Dalam upaya mengamankan pelaksanaan Asian Electoral Stakeholder Forum III (AESF III)yang akan dilaksanakan tanggal 22-26 Agustus 2016 di Provinsi Bali, Komisi Pemilhan Umum (KPU) Republik Indonesia dan KPU Provinsi Bali selaku tuan rumah terus melaksankan koordinasi dengan aparat keamanan, Kamis kemarin dilaksanakan koordinasi dengan Polda Bali yang diterima langsung oleh Wakapolda Bali (4/8/2016). Nampaknya Polda Bali menaruh atensi yang luar biasa terhadap kegiatan-kegiatan yang dilaksanakan oleh KPU. Sebagai bukti atensi Polda Bali dalam audiensi yang dikoordinasikan melalui Whatsapp, Anggota KPU RI Ferry Kurnia Rizkiansyah didampingi oleh Kepala Biro dan Wakil Kepala Biro Perencanaan Sekretariat Jenderal KPU RI, Ketua KPU BaliI Dewa Kade  Wiarsa Raka Sandi, dan AnggotaI Wayan Jondra serta Kadek Wirati diterima langsung oleh Wakapolda Bali.

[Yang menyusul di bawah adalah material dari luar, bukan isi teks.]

Lemma getAssetName_joins_kernel_and_release_witness :
  getAssetName Host.darwin
  = (record (EvExec (uname_request "/w")) Host.darwin,
     Ok "darwin-19.6.0.tar.gz"%string).
Proof.
  apply (@getAssetName_joins_kernel_and_release "Darwin" "19.6.0" Host.darwin);
    try reflexivity; discriminate.
Defined.

(** ** The asset of a version *)

Lemma archive_emits_build_events (assetName : string) :
  emits build_event (archive assetName).
Proof.
  unfold archive.
  apply emits_bind; [apply emits_ask | intros dir].
  apply emits_bind; [apply emits_readdirSync | intros entries].
  destruct (_ <? 1)%nat; [apply emits_throw|].
  destruct (1 <? _)%nat; [apply emits_throw|].
  apply emits_bind; [now apply emits_chdir | intros _].
  apply emits_bind; [now apply emits_exec | intros _].
  apply emits_bind; [now apply emits_chdir | intros _].
  apply emits_ret.
Qed.

Lemma local_is_build {A} (m : M A) : extends local_event m -> emits build_event m.
Proof.
  intros H; apply emits_weaken with (P := local_event);
    [now intros [] | now apply extends_emits].
Qed.

Lemma archive_returns_the_path (assetName : string) (w w' : World) (p : string) :
  archive assetName w = (w', Ok p) ->
  p = Path.join (Path.join (cwd w) "release") assetName.
Proof.
  unfold archive, bind, ask, readdirSync.
  destruct (readdir w (now w) _) as [entries|]; [|discriminate].
  destruct (_ <? 1)%nat; [discriminate|].
  destruct (1 <? _)%nat; [discriminate|].
  cbn -[Path.join]; unfold exec.
  destruct (ex_failure _); [discriminate|].
  cbn -[Path.join]; intros E; now inversion E.
Qed.

Lemma build_events_are_no_requests (evs : list event) :
  Forall build_event evs -> filter is_request evs = [].
Proof.
  induction 1 as [|e evs He _ IH]; [reflexivity|].
  simpl; rewrite IH; now destruct e.
Qed.

(** X16.  When [makeAsset] returns, it returns the path of the archive,
    which is the asset name inside [release] under the working directory
    of its start, and the path of the sidecar of that archive; the working
    directory is the one it started in; the last two things it did were to
    run [shasum -a 256] on the archive from that directory and to write
    the sidecar; and it sent no request. *)
Theorem makeAsset_returns_the_two_paths
        (otpVersion assetName : string) (w w' : World)
        (archivedPath sha256Path : string) :
  makeAsset otpVersion assetName w = (w', Ok (archivedPath, sha256Path)) ->
  archivedPath = Path.join (Path.join (cwd w) "release") assetName
  /\ sha256Path = sha256FilePathOf archivedPath
  /\ cwd w' = cwd w
  /\ exists evs digest,
      trace w'
      = trace w ++ evs ++ [EvExec (shasum_request (cwd w) archivedPath);
                           EvWriteFile sha256Path digest]
      /\ filter is_request evs = [].
Proof.
  intros H; unfold makeAsset, bind in H.
  destruct (maybePatch otpVersion w) as [w1 [[]|e]] eqn:E1; [|discriminate].
  destruct (make w1) as [w2 [[]|e]] eqn:E2; [|discriminate].
  destruct (archive assetName w2) as [w3 [p|e]] eqn:E3; [|discriminate].
  destruct (sha256 p w3) as [w4 [q|e]] eqn:E4; [|discriminate].
  inversion H; subst w4 p q; clear H.
  assert (C1 : cwd w1 = cwd w).
  { pose proof (extends_keeps_cwd (maybePatch_extends otpVersion) w) as C.
    now rewrite E1 in C. }
  assert (C2 : cwd w2 = cwd w1).
  { pose proof (extends_keeps_cwd make_extends w1) as C.
    now rewrite E2 in C. }
  assert (C3 : cwd w3 = cwd w2) by exact (@archive_restores_cwd assetName w2 w3 _ E3).
  destruct (local_is_build (maybePatch_extends otpVersion) w) as (evs1 & T1 & F1).
  destruct (local_is_build make_extends w1) as (evs2 & T2 & F2).
  destruct (archive_emits_build_events assetName w2) as (evs3 & T3 & F3).
  rewrite E1 in T1; rewrite E2 in T2; rewrite E3 in T3; cbn [fst] in T1, T2, T3.
  pose proof (@archive_returns_the_path assetName w2 w3 archivedPath E3) as P.
  rewrite C2, C1 in P.
  unfold sha256, writeFileSync, emit, bind, exec, ret in E4.
  destruct (ex_failure _) in E4; [discriminate|].
  inversion E4 as [[W Q]]; clear E4.
  split; [exact P|]; split; [reflexivity|]; split.
  - cbn [cwd record]; now rewrite C3, C2, C1.
  - exists (evs1 ++ evs2 ++ evs3); eexists; split.
    + cbn [trace record]; rewrite T3, T2, T1, C3, C2, C1.
      unfold shasum_request; rewrite <- !app_assoc; reflexivity.
    + apply build_events_are_no_requests.
      apply Forall_app; split; [exact F1|].
      apply Forall_app; split; [exact F2 | exact F3].
Qed.

Lemma makeAsset_returns_the_two_paths_witness :
  "/w/release/linux-5.4.0.tar.gz"%string
  = Path.join (Path.join (cwd Host.linux) "release") "linux-5.4.0.tar.gz"
  /\ "/w/release/linux-5.4.0.sha256.txt"%string
     = sha256FilePathOf "/w/release/linux-5.4.0.tar.gz"
  /\ cwd (fst (makeAsset "OTP-23.0" "linux-5.4.0.tar.gz" Host.linux))
     = cwd Host.linux
  /\ exists evs digest,
      trace (fst (makeAsset "OTP-23.0" "linux-5.4.0.tar.gz" Host.linux))
      = trace Host.linux
        ++ evs ++ [EvExec (shasum_request (cwd Host.linux)
                                          "/w/release/linux-5.4.0.tar.gz");
                   EvWriteFile "/w/release/linux-5.4.0.sha256.txt" digest]
      /\ filter is_request evs = [].
Proof.
  apply (@makeAsset_returns_the_two_paths
           "OTP-23.0" "linux-5.4.0.tar.gz" Host.linux
           (fst (makeAsset "OTP-23.0" "linux-5.4.0.tar.gz" Host.linux))).
  vm_compute; reflexivity.
Defined.

(** ** The uploads of a version *)

(** X17.  A version whose asset is missing (or listed under the id 0) is
    built and uploaded to the release that was resolved for it: when the
    checkout, the release, the listing and [makeAsset] succeed, [publish]
    returns, and after the build it does nothing but send the upload of the
    archive and then the upload of the sidecar, both to the upload URL
    that [getOrCreateRelease] returned, each under the base name of its
    path. *)
Theorem publish_uploads_to_the_resolved_release
        (owner repo assetName otpVersion : string) (w w1 w2 w3 w4 : World)
        (releaseId : Z) (uploadUrl : string) (assetId : option Z)
        (archivedPath sha256Path : string) (size : string -> option Z) :
  setup otpVersion w = (w1, Ok tt) ->
  getOrCreateRelease owner repo otpVersion w1 = (w2, Ok (releaseId, uploadUrl)) ->
  getAsset owner repo releaseId assetName w2 = (w3, Ok assetId) ->
  assetId = None \/ assetId = Some 0 ->
  makeAsset otpVersion assetName w3 = (w4, Ok (archivedPath, sha256Path)) ->
  (forall t p, stat_size w4 t p = size p) ->
  snd (publish owner repo assetName otpVersion w) = Ok tt
  /\ trace (fst (publish owner repo assetName otpVersion w))
     = trace w4 ++ upload_of uploadUrl size archivedPath
               ++ upload_of uploadUrl size sha256Path.
Proof.
  intros Hs Hg Ha Hid Hm Hz.
  assert (E : publish owner repo assetName otpVersion w
              = uploadAssets uploadUrl [archivedPath; sha256Path] w4).
  { unfold publish; unfold bind at 1; rewrite Hs; cbv beta iota.
    unfold bind at 1; rewrite Hg; cbv beta iota.
    unfold bind at 1; rewrite Ha; cbv beta iota.
    replace (negb (assetId_truthy assetId)) with true
      by (destruct Hid as [-> | ->]; reflexivity).
    unfold bind at 1; rewrite Hm; reflexivity. }
  rewrite E; split; [apply uploadAssets_returns|].
  pose proof (@uploads_in_the_trace uploadUrl [archivedPath; sha256Path] size w4 Hz)
    as T.
  cbn [flat_map] in T; rewrite app_nil_r in T.
  unfold uploadAssets, bind, await.
  now destruct (mapM _ [archivedPath; sha256Path] w4) as [w' [els|e]].
Qed.

Lemma publish_uploads_to_the_resolved_release_witness :
  snd (publish "niku" "otp-kuroko" "linux-5.4.0.tar.gz" "OTP-23.0" Host.linux)
  = Ok tt
  /\ filter is_request
            (trace (fst (publish "niku" "otp-kuroko" "linux-5.4.0.tar.gz"
                                 "OTP-23.0" Host.linux)))
     = [EvGetReleaseByTag "niku" "otp-kuroko" "OTP-23.0";
        EvCreateRelease "niku" "otp-kuroko" "OTP-23.0";
        EvListAssetsForRelease "niku" "otp-kuroko" 1;
        EvUploadReleaseAsset "https://uploads.github.com/releases/1/assets"
                             "linux-5.4.0.tar.gz" 1024
                             "/w/release/linux-5.4.0.tar.gz";
        EvUploadReleaseAsset "https://uploads.github.com/releases/1/assets"
                             "linux-5.4.0.sha256.txt" 1024
                             "/w/release/linux-5.4.0.sha256.txt"].
Proof.
  pose (w1 := fst (setup "OTP-23.0" Host.linux)).
  pose (w2 := fst (getOrCreateRelease "niku" "otp-kuroko" "OTP-23.0" w1)).
  pose (w3 := fst (getAsset "niku" "otp-kuroko" 1 "linux-5.4.0.tar.gz" w2)).
  pose (w4 := fst (makeAsset "OTP-23.0" "linux-5.4.0.tar.gz" w3)).
  destruct (@publish_uploads_to_the_resolved_release
              "niku" "otp-kuroko" "linux-5.4.0.tar.gz" "OTP-23.0"
              Host.linux w1 w2 w3 w4
              1 "https://uploads.github.com/releases/1/assets" None
              "/w/release/linux-5.4.0.tar.gz" "/w/release/linux-5.4.0.sha256.txt"
              (fun _ => Some 1024)) as (R & T).
  - vm_compute; reflexivity.
  - vm_compute; reflexivity.
  - vm_compute; reflexivity.
  - left; reflexivity.
  - vm_compute; reflexivity.
  - intros t p; reflexivity.
  - split; [exact R|].
    rewrite T; vm_compute; reflexivity.
Defined.

(** ** The working directory after a failed packaging *)












(** ** The repository of the run *)

(** X5.  With the token and the repository given, [prepare] asks [uname]
    for the asset name and then [git tag --list] for the versions, with the
    pattern of the [target-pattern] input, or [OTP-*] when that input is
    empty.  The versions are the lines [git] printed, as printed: in that
    order, none dropped, none merged.  The owner is the text of
    GITHUB_REPOSITORY before its first slash and the repository the text
    between its first two slashes; the repository is [undefined] exactly
    when GITHUB_REPOSITORY has no slash. *)
Theorem prepare_lists_the_tags_of_the_pattern (w : World) (repository : string) :
  let uname := mkExec (cwd w) "uname" ["-s"; "-r"] None in
  let given := getInput w "target-pattern" in
  let pattern := if String.eqb given EmptyString then "OTP-*"%string else given in
  let tags := mkExec (cwd w) "git" ["tag"; "--list"; pattern] None in
  let named := child_process w (now w) uname in
  let listed := child_process w (S (now w)) tags in
  getInput w "secret-token" <> EmptyString ->
  GITHUB_REPOSITORY w = Some repository ->
  ex_failure named = None ->
  ex_failure listed = None ->
  prepare w
  = (record (EvExec tags) (record (EvExec uname) w),
     Ok (nth 0 (split "/" repository) EmptyString,
         part (split "/" repository) 1,
         (replaceFirstSpace
            (toLowerCase (trim (String.concat EmptyString (ex_lines named))))
          ++ ".tar.gz")%string,
         ex_lines listed))
  /\ (part (split "/" repository) 1 = NoStr
      <-> occurrences "/" repository = 0%nat)
  /\ (forall owner repo tail,
         occurrences "/" owner = 0%nat ->
         occurrences "/" repo = 0%nat ->
         repository = (owner ++ "/" ++ repo)%string
         \/ repository = (owner ++ "/" ++ repo ++ "/" ++ tail)%string ->
         nth 0 (split "/" repository) EmptyString = owner
         /\ part (split "/" repository) 1 = Str repo).
Proof.
  intros uname given pattern tags named listed Ht Hr Hn Hl.
  split; [|split].
  - apply String.eqb_neq in Ht.
    unfold prepare, ownerAndRepo, getAssetName, getOTPVersions, ask, bind, ret.
    cbv beta iota; rewrite newGitHub_rejects_no_token, Ht.
    cbv beta iota; rewrite Hr.
    cbv beta iota; rewrite exec_succeeds by exact Hn.
    cbv beta iota; rewrite exec_succeeds by (rewrite now_record; exact Hl).
    rewrite now_record; reflexivity.
  - pose proof (length_split "/" repository) as L.
    unfold part.
    destruct (split "/" repository) as [|a [|b r]]; simpl in L |- *;
      [discriminate L | split; intros H; [lia | reflexivity]
      | split; intros H; [discriminate H | lia]].
  - intros owner repo tail Ho Hp [E|E]; rewrite E.
    + change (owner ++ "/" ++ repo)%string with (owner ++ String "/" repo)%string.
      rewrite split_at_the_first_sep, split_without_sep by assumption.
      split; reflexivity.
    + change (owner ++ "/" ++ repo ++ "/" ++ tail)%string
        with (owner ++ String "/" (repo ++ String "/" tail))%string.
      rewrite !split_at_the_first_sep by assumption.
      split; reflexivity.
Qed.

Dalam diskusi yang cukup cair nampaknya Wakapolda Bali telah memahami latar belakang pemilihan tempat konfrensi ini di Discovery Kartika Plaza. Walaupun sedikit terbuka, hotel ini, namun Wakapolda Bali menjajikan pelaksanaan pengamanan secara proporsional. Anggota KPU RI Ferry Kurnia Rizkiansyah, pada kesempatan tersebut memaparkan rencana pelaksanaan AESF tersebut, menyangkut peserta, narasumber, dan akan dibuka oleh Presiden RI. Menanggapi hal ini, Wakapolda Bali didampingi KaroOp, Dir Intel, Satlantas, mengharapkan agar dilaksanakan koordinasi lebih lanjut terkait dengan kegiatan yang pasti guna penyiapan sistem pengamanan yang memadai. Terlebih jika Presiden yang membuka agar KPU berkoordinasi dengan Pangdam selaku Panglima pengamanan Presiden di Bali. Dalam kesempatan yang baik tersebut Anggota KPU RI Ferry Kurnia Rizkiansyah, menitipkan keamanan pelaksanaan Pilkada Kabupaten Buleleng yang sedianya dilaksanakan tahun 2017. Menanggapi hal tersebut Wakapolda menyatakan kesiapannya, terlebih Wakapolda, Danrem, dan Gubernur dari Buleleng, tentu sudah menjadi kewajiban Polda untuk mengamankannya. Audiensi yang berlangsung kekeluargaan ini ditutup dengan foto bersama di lobby Mapolda Bali.(wj)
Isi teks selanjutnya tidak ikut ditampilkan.